Which got me to thinking about other less than wonderful situations. One that must be included in any such list is putting out a hefty sum for a book with a great blurb and cover art and finding out that it’s the worst book ever published and is good only for throwing against the wall in a fit of pique or propping up a table leg.
Except maybe that book shouldn’t be included after all. Because there is one very special use for the worst book ever published. It can become a morale booster for all of us writers who struggle to be published in what can be a difficult world.
Because if that book got published, then by golly ours can too!
Let me illustrate. I have two daughters. They were still living at home when I first started writing and they became my best and most brutal critics. Then they grew up and moved away.
A few years later, as a veteran fiction writer, I was asked by an aspiring author to critique a story she’d written. I agreed. I read the story and it was pretty bad. Not as bad as the worst book I’d ever purchased, but bad.

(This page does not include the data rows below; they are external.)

(** What an update does to the store, by its reply. *)
Lemma updatePost_store (store : Store) (i : string) (body : Body)
  (now1 now2 : Z) :
  match snd (updatePost store i body now1 now2) with
  | Failure _ _ => fst (updatePost store i body now1 now2) = store
  | Json _ _ =>
      isValid i = true
      /\ fst (updatePost store i body now1 now2)
         = setFirst (objectId i) (buildUpdate body now1 now2) store
      /\ (exists p, findOne (objectId i) store = Some p)
      /\ (forall s, u_slug (buildUpdate body now1 now2) = Some s ->
                    forall q, In q store -> _id q <> objectId i -> slug q <> s)
  end.
Proof.
  unfold updatePost. destruct (isValid i); [|reflexivity]. cbn [negb].
  unfold updateOne. destruct (findOne (objectId i) store) as [p|] eqn:Hf;
    [|reflexivity].
  destruct (u_slug (buildUpdate body now1 now2)) as [s|] eqn:Hs.
  - match goal with |- context [if ?c then Throw _ else _] =>
      destruct c eqn:Hc end; cbn; [reflexivity|].
    repeat split; eauto.
    intros s' Hs' q Hq Hne Heq. inversion Hs'; subst s'.
    assert (Hex : existsb (fun p0 => String.eqb (slug p0) s
                                      && negb (String.eqb (_id p0) (objectId i)))
                    store = true).
    { apply existsb_exists. exists q. split; [exact Hq|].
      apply andb_true_iff. split; [now apply String.eqb_eq|].
      apply negb_true_iff. now apply String.eqb_neq. }
    congruence.
  - cbn. repeat split; eauto. discriminate.
Qed.

Lemma removeFirst_map_subset {B : Type} (f : Post -> B) (i : string)
  (store : Store) (x : B) :
  In x (List.map f (removeFirst i store)) -> In x (List.map f store).
Proof.
  induction store as [|p store IH]; simpl; [tauto|].
  destruct (String.eqb (_id p) i); simpl; tauto.
Qed.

My youngest daughter happened to be visiting at the time and, since she was an experienced critic, I asked her opinion. She read the story and agreed with me. It was bad.
I didn’t want to hurt the writer’s feelings but I had to tell her something. So I asked my daughter if she had any advice. She looked me up and down in that way she has. “Tell her whatever you want. What’s the big deal? You wrote a lot of really bad stuff and it got published. Maybe hers will too.”
I’ll remember those words for the rest of my life.
The moral of this story is: put that worst book ever published near your writing space where you can see it easily. Look at it occasionally and smile. It’ll inspire you because you’ll know you’re a better writer than the author of that horrific book. Then write what you want. Maybe it’ll be great literature, maybe not. Either way, it just might end up being published.